Index: core/src/fpdfapi/fpdf_parser/fpdf_parser_parser.cpp
diff --git a/core/src/fpdfapi/fpdf_parser/fpdf_parser_parser.cpp b/core/src/fpdfapi/fpdf_parser/fpdf_parser_parser.cpp
index 1b62b06749c5d92224e9d484b703b8d985c957eb..3a782625b6571a82dc3b0204d1fc333d3f0436ff 100644
--- a/core/src/fpdfapi/fpdf_parser/fpdf_parser_parser.cpp
+++ b/core/src/fpdfapi/fpdf_parser/fpdf_parser_parser.cpp
@@ -1034,9 +1034,12 @@ FX_BOOL CPDF_Parser::LoadCrossRefV5(FX_FILESIZE pos, FX_FILESIZE& prev, FX_BOOL
         nSegs = 1;
     } else {
         for (FX_DWORD i = 0; i < pArray->GetCount(); i ++) {
-            IndexArray.Add(pArray->GetInteger(i));
+            CPDF_Object* pObj = pArray->GetElement(i);
+            if (pObj && (pObj->GetType() == PDFOBJ_NUMBER)) {

[Tom Sepez, 2014/09/08 17:56:18]

nit: no need for inner parenthesis here.

[jun_fang, 2014/09/09 18:51:25]

For fuzz tests, elements in the index array can be names or any chars other than
numbers. The element shall be a number according to PDF standard. I will add a
check to break the loop when a non number is detected.

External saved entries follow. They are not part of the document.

(** * Legal document demystifier: a shallow embedding of the interpretation layer

    The development embeds the part of the repository that interprets the text
    returned by the generative model:

    - [src/src/qa_system.py]          the confidence estimator,
    - [src/src/clause_extractor.py]   the clause parser, its line-oriented
                                      fallback and the span highlighter,
    - [src/src/entity_extractor.py]   the entity parser and its fallback,
    - [src/src/enhanced_processor.py] the per-document pipeline,
    - [src/src/document_processor.py] the basic pipeline and the batch driver.

    Python values are modelled as follows.  A [str] is a [string]; its
    characters are the 8-bit code points U+0000 to U+00FF.  A [float] is an IEEE
    754 binary64 number ([spec_float] at precision 53, emax 1024).  An [int] is
    a [Z].  A raised exception is the [Raise] outcome of the [exc] monad, so
    that [try]/[except] blocks are pattern matches on outcomes.  What lives
    outside the repository is a parameter: [json.loads], the order in which
    a [set] is iterated and [str()] of an arbitrary object are [Variable]s of
    the sections that need them; the file system, the text extractor and the
    generative model are the fields of the [world] a run takes place in. *)

From Stdlib Require Import ZArith String Ascii List Lia Bool DecimalString.
From Stdlib Require Import Floats.SpecFloat.
From stdpp Require Import base option list gmap strings.

Open Scope Z_scope.

(* ===================================================================== *)
(** * Part I: definitions                                                 *)
(* ===================================================================== *)

(** ** Exceptions and outcomes *)

(** The exception classes the embedded code can meet.  All of them derive
    from [Exception]; [JSONDecodeError] is the only one a handler singles out. *)
Inductive exn : Type :=
| JSONDecodeError
| AttributeError
| TypeError
| KeyError
| UnboundLocalError (name : string)
| ValueError (msg : string)
| OtherError (msg : string).

Inductive exc (A : Type) : Type :=
| Val (a : A)
| Raise (e : exn).

Arguments Val {A} a.
Arguments Raise {A} e.

Definition bind {A B : Type} (m : exc A) (k : A -> exc B) : exc B :=
  match m with
  | Val a => k a
  | Raise e => Raise e
  end.

#[global] Instance exc_bind : MBind exc := fun A B k m => bind m k.
#[global] Instance exc_ret : MRet exc := fun A a => Val a.

(** ** Strings *)

Module Str.

Definition newline : ascii := "010"%char.
Definition dquote : ascii := "034"%char.
Definition colon : string := ":"%string.

Definition code (c : ascii) : nat := nat_of_ascii c.

Definition between (lo hi n : nat) : bool := (lo <=? n)%nat && (n <=? hi)%nat.

(** [str.isspace] on U+0000..U+00FF: TAB..CR, FS..US, SPACE, NEL, NBSP. *)
Definition isspace (c : ascii) : bool :=
  let n := code c in
  between 9 13 n || between 28 32 n || (n =? 133)%nat || (n =? 160)%nat.

(** [str.lower]: A-Z and the Latin-1 capitals (all of U+00C0..U+00DE but the
    multiplication sign) move up by 32. *)
Definition lower_char (c : ascii) : ascii :=
  let n := code c in
  if between 65 90 n || (between 192 222 n && negb (n =? 215)%nat)
  then ascii_of_nat (n + 32) else c.

Fixpoint lower (s : string) : string :=
  match s with
  | EmptyString => EmptyString
  | String c s' => String (lower_char c) (lower s')
  end.

(** [str.upper].  The sharp s becomes "SS".  The micro sign and y-diaeresis
    have capitals above U+00FF; they are left in place, which no containment
    test against an ASCII keyword (the only use of [upper] here) can tell
    apart. *)
Definition upper_char (c : ascii) : string :=
  let n := code c in
  if between 97 122 n || (between 224 254 n && negb (n =? 247)%nat)
  then String (ascii_of_nat (n - 32)) EmptyString
  else if (n =? 223)%nat then "SS"%string
  else String c EmptyString.

Fixpoint upper (s : string) : string :=
  match s with
  | EmptyString => EmptyString
  | String c s' => (upper_char c +:+ upper s')%string
  end.

Definition is_empty (s : string) : bool :=
  match s with EmptyString => true | _ => false end.

Fixpoint lstrip (s : string) : string :=
  match s with
  | EmptyString => EmptyString
  | String c s' => if isspace c then lstrip s' else s
  end.

Fixpoint rstrip (s : string) : string :=
  match s with
  | EmptyString => EmptyString
  | String c s' =>
      let r := rstrip s' in
      if isspace c && is_empty r then EmptyString else String c r
  end.

(** [s.strip()] *)
Definition strip (s : string) : string := rstrip (lstrip s).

+                IndexArray.Add(pObj->GetInteger());
+            }

[Tom Sepez, 2014/09/08 17:56:18]

This looks like one of those arrays which needs to have an even number of
elements, because it track pairs, where the even elements mean one thing and the
odd elements mean another.

Ideally, this would be an array of std::pair<int,int> so as to make the meaning
obvious and avoid the possibility of an odd number of elts.  But let's not
change this now.  Instead we need to ensure we don't mess up the ordering here
by sticking in a single element.

Maybe the easiest way to do this it to iterate i += 2 in the for loop, and
process element i and i + i in the body, not inserting either unless both are
good.

         }
-        nSegs = pArray->GetCount() / 2;
+        nSegs = IndexArray.GetSize() / 2;
     }

[Tom Sepez, 2014/09/08 17:56:18]

nit: I worry about a change down the road where IndexArray might have previous
elements in it before we hit the loop above.  Maybe we want to count the number
of pair insertions above.

     pArray = pStream->GetDict()->GetArray(FX_BSTRC("W"));
     if (pArray == NULL) {